REQUIREMENT :: Reproduce, from the lines below, exactly the stretch that begins at the line containing "assert (Hl : len" and ends at the line containing "assert (E : sub", both included.

DATA EXTRACTS ::
----------

Fixpoint parse_tags (fuel : nat) (kernel : list Z) (tags_end pos : Z) (p : ParsedHeader)
  : outcome ParsedHeader :=
  match fuel with
  | O => NoFuel
  | S fuel' =>
      if ((pos + 8 <=? tags_end) && (pos + 8 <=? len kernel))%bool then
        let* tag_type := u16_at kernel pos in
        let* flags := u16_at kernel (pos + 2) in
        let* tag_size := u32_at kernel (pos + 4) in
        if (tag_type =? HEADER_TAG_END) then Ret p
        else
          let* p' := parse_tag kernel pos tag_type tag_size p in
          let advance := Z.land (tag_size + 7) (wnot 64 7) in
          parse_tags fuel' kernel tags_end (wadd 64 pos advance) p'
      else Ret p
  end.

Definition parse_header (fuel : nat) (kernel : list Z) (offset : Z)
  : outcome (option ParsedHeader) :=
  if (len kernel <? offset + 16) then Ret None
  else
    let* arch := u32_at kernel (offset + 4) in
    let* length := u32_at kernel (offset + 8) in
    let* p := parse_tags fuel kernel (wadd 64 offset length) (offset + 16)
                (mkParsed arch length [] false 0 0 0 false false None None) in
    Ret (Some p).

(** ** The boot information *)
(** [BootInfoBuilder] is its buffer. *)
Definition builder_new : list Z := u32le 0 ++ u32le 0.

(** [while self.buf.len() % 8 != 0 { self.buf.push(0) }]; at most seven rounds. *)
Fixpoint align8_loop (fuel : nat) (buf : list Z) : list Z :=
  match fuel with
  | O => buf
  | S fuel' => if (len buf mod 8 =? 0) then buf else align8_loop fuel' (buf ++ [0])
  end.
Definition align8 (buf : list Z) : list Z := align8_loop 8 buf.

Definition add_cmdline (cmdline buf : list Z) : list Z :=
  let size := wrap 32 (8 + wrap 32 (len cmdline) + 1) in
  align8 buf ++ u32le TAG_TYPE_CMDLINE ++ u32le size ++ cmdline ++ [0].
Definition add_boot_loader_name (name buf : list Z) : list Z :=
  let size := wrap 32 (8 + wrap 32 (len name) + 1) in
  align8 buf ++ u32le TAG_TYPE_BOOT_LOADER_NAME ++ u32le size ++ name ++ [0].
Definition add_basic_meminfo (lower upper : Z) (buf : list Z) : list Z :=
  align8 buf ++ u32le TAG_TYPE_BASIC_MEMINFO ++ u32le 16 ++ u32le lower ++ u32le upper.
Definition add_module (mod_start mod_end : Z) (cmdline buf : list Z) : list Z :=
  let size := wrap 32 (16 + wrap 32 (len cmdline) + 1) in
  align8 buf ++ u32le TAG_TYPE_MODULE ++ u32le size ++ u32le mod_start ++ u32le mod_end ++
  cmdline ++ [0].

Record MmapEntry : Type := mkMmapEntry { addr : Z; mlen : Z; entry_type : Z }.
Definition mmap_entry_bytes (e : MmapEntry) : list Z :=
  u64le (addr e) ++ u64le (mlen e) ++ u32le (entry_type e) ++ u32le 0.
Definition add_mmap (entries : list MmapEntry) (buf : list Z) : list Z :=
  let entry_size := 24 in
  let size := wrap 32 (16 + wrap 32 (len entries) * entry_size) in
  align8 buf ++ u32le TAG_TYPE_MMAP ++ u32le size ++ u32le entry_size ++ u32le 0 ++
  flat_map mmap_entry_bytes entries.
Definition add_framebuffer (a pitch width height bpp : Z) (buf : list Z) : list Z :=
  align8 buf ++ u32le TAG_TYPE_FRAMEBUFFER ++ u32le 32 ++ u64le a ++ u32le pitch ++ u32le width ++
  u32le height ++ [bpp] ++ [1] ++ u16le 0 ++ [8; 0; 8; 8; 8; 16; 0; 0].
Definition add_acpi_old (rsdp buf : list Z) : list Z :=
  let size := wrap 32 (8 + wrap 32 (len rsdp)) in
  align8 buf ++ u32le TAG_TYPE_ACPI_OLD ++ u32le size ++ rsdp.
Definition add_acpi_new (xsdp buf : list Z) : list Z :=
  let size := wrap 32 (8 + wrap 32 (len xsdp)) in
  align8 buf ++ u32le TAG_TYPE_ACPI_NEW ++ u32le size ++ xsdp.

Definition finish (buf : list Z) : list Z :=
  let buf := align8 buf ++ u32le TAG_TYPE_END ++ u32le 8 in
  let total := wrap 32 (len buf) in
  splice buf 0 (u32le total).

Example tiny : find_header (replicate 8 0 ++ u32le 0xE85250D6 ++ u32le 0 ++ u32le 24 ++
  u32le (wnot 32 (0xE85250D6 + 24) + 1) ++ [0; 0; 0; 0; 8; 0; 0; 0]) = Ret (Some 8).
Proof. vm_compute. reflexivity. Qed.

(** ** Boot information: the operations and what they stand for *)
Inductive Op : Type :=
| OpCmdline (s : list Z)
| OpName (s : list Z)
| OpMeminfo (lower upper : Z)
| OpModule (mod_start mod_end : Z) (cmdline : list Z)
| OpMmap (entries : list MmapEntry)
| OpFramebuffer (a pitch width height bpp : Z)
| OpAcpiOld (rsdp : list Z)
| OpAcpiNew (xsdp : list Z).

Definition apply_op (buf : list Z) (op : Op) : list Z :=
  match op with
  | OpCmdline s => add_cmdline s buf
  | OpName s => add_boot_loader_name s buf
  | OpMeminfo l u => add_basic_meminfo l u buf
  | OpModule a b c => add_module a b c buf
  | OpMmap es => add_mmap es buf
  | OpFramebuffer a p w h b => add_framebuffer a p w h b buf
  | OpAcpiOld b => add_acpi_old b buf
  | OpAcpiNew b => add_acpi_new b buf
  end.
Definition build_info (ops : list Op) : list Z := finish (fold_left apply_op ops builder_new).

(** The tag an operation asks for: its type and the bytes after its header. *)
Definition tag_of (op : Op) : Z * list Z :=
  match op with
  | OpCmdline s => (TAG_TYPE_CMDLINE, s ++ [0])
  | OpName s => (TAG_TYPE_BOOT_LOADER_NAME, s ++ [0])
  | OpMeminfo l u => (TAG_TYPE_BASIC_MEMINFO, u32le l ++ u32le u)
  | OpModule a b c => (TAG_TYPE_MODULE, u32le a ++ u32le b ++ c ++ [0])
  | OpMmap es => (TAG_TYPE_MMAP, u32le 24 ++ u32le 0 ++ flat_map mmap_entry_bytes es)
  | OpFramebuffer a p w h b =>
      (TAG_TYPE_FRAMEBUFFER,
       u64le a ++ u32le p ++ u32le w ++ u32le h ++ [b] ++ [1] ++ u16le 0 ++
       [8; 0; 8; 8; 8; 16; 0; 0])
  | OpAcpiOld b => (TAG_TYPE_ACPI_OLD, b)
  | OpAcpiNew b => (TAG_TYPE_ACPI_NEW, b)
  end.

(** The next multiple of eight. *)
Definition up8 (n : Z) : Z := (n + 7) / 8 * 8.

(** A reader of the structure's tags, after the eight-byte header: type, size,
    payload, padding to eight bytes; a type 0 tag of size 8 ends the list and the
    structure. *)
Fixpoint read_tags (fuel : nat) (s : list Z) : option (list (Z * list Z)) :=
  match fuel with
  | O => None
  | S fuel' =>
      let ty := le_decode (take 4 s) in
      let size := le_decode (take 4 (drop 4 s)) in
      if (len s <? 8) then None
      else if (ty =? 0) then (if ((size =? 8) && (len s =? 8))%bool then Some [] else None)
      else if ((size <? 8) || (len s <? up8 size))%bool then None
      else match read_tags fuel' (drop (Z.to_nat (up8 size)) s) with
           | Some l => Some ((ty, sub s 8 size) :: l)
           | None => None
           end
  end.

Definition padding (n : Z) : list Z := replicate (Z.to_nat (up8 n - n)) 0.

Lemma up8_range n : n <= up8 n < n + 8 /\ up8 n mod 8 = 0.
Proof. unfold up8. split; [Z.to_euclidean_division_equations; lia|apply Z.mod_mul; lia]. Qed.
Lemma up8_multiple n : n mod 8 = 0 -> up8 n = n.
Proof. unfold up8. intros. Z.to_euclidean_division_equations. lia. Qed.
Lemma up8_add m n : m mod 8 = 0 -> up8 (m + n) = m + up8 n.
Proof. unfold up8. intros. Z.to_euclidean_division_equations. lia. Qed.

Lemma align8_spec buf : align8 buf = buf ++ padding (len buf).
Proof.
  unfold align8.
  assert (H : forall fuel b, up8 (len b) - len b < Z.of_nat fuel ->
            align8_loop fuel b = b ++ padding (len b)).
  { induction fuel as [|fuel IH]; intros b Hf; [pose proof (up8_range (len b)); lia|].
    cbn [align8_loop]. destruct (Z.eqb_spec (len b mod 8) 0) as [Hm|Hm].
    - unfold padding. rewrite (up8_multiple _ Hm), Z.sub_diag. by rewrite app_nil_r.
    - assert (Hu : up8 (len b + 1) = up8 (len b)).
      { unfold up8. Z.to_euclidean_division_equations. lia. }
      pose proof (up8_range (len b)) as [[Hle _] Hmod].
      assert (up8 (len b) <> len b) by congruence.
      assert (Hl : len (b ++ [0]) = len b + 1) by (rewrite len_app; done).
      rewrite IH by (rewrite Hl, Hu; lia). rewrite <- app_assoc. f_equal.
      unfold padding. rewrite Hl, Hu.
      replace (Z.to_nat (up8 (len b) - len b)) with (S (Z.to_nat (up8 (len b) - (len b + 1)))) by lia.
      done. }
  apply H. pose proof (up8_range (len buf)). lia.
Qed.
Lemma block_header_at rd o b : at_ rd o (block_bytes b) -> block_ok b ->
  block_of (sub rd o (o + block_size)) = mkBlock (fst b) (8 + 2 * len (snd b)).
Proof.
  intros H (Hva & _ & Hsz). unfold block_bytes in H. rewrite app_assoc in H.
  apply at_app in H as [H _]. pose proof (len_nonneg (snd b)).
  assert (E : sub rd o (o + 8) = u32le (fst b) ++ u32le (8 + 2 * len (snd b))).
  { destruct H as (x & y & -> & <-). unfold sub, len. rewrite drop_app_length' by lia.
    rewrite take_app_length' by (rewrite length_app; unfold u32le; rewrite !length_le_encode; lia).
    done. }
  unfold block_size. rewrite E. unfold block_of, field. f_equal.
  - change (sub _ 0 (0 + 4)) with (u32le (fst b)). apply decode_u32le, Hva.
  - change (sub _ 4 (4 + 4)) with (u32le (8 + 2 * len (snd b))). apply decode_u32le. lia.
Qed.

----------

OUTPUT OF THE EXERCISE ::
      assert (Hl : len (b ++ [0]) = len b + 1) by (rewrite len_app; done).
      rewrite IH by (rewrite Hl, Hu; lia). rewrite <- app_assoc. f_equal.
      unfold padding. rewrite Hl, Hu.
      replace (Z.to_nat (up8 (len b) - len b)) with (S (Z.to_nat (up8 (len b) - (len b + 1)))) by lia.
      done. }
  apply H. pose proof (up8_range (len buf)). lia.
Qed.
Lemma block_header_at rd o b : at_ rd o (block_bytes b) -> block_ok b ->
  block_of (sub rd o (o + block_size)) = mkBlock (fst b) (8 + 2 * len (snd b)).
Proof.
  intros H (Hva & _ & Hsz). unfold block_bytes in H. rewrite app_assoc in H.
  apply at_app in H as [H _]. pose proof (len_nonneg (snd b)).
  assert (E : sub rd o (o + 8) = u32le (fst b) ++ u32le (8 + 2 * len (snd b))).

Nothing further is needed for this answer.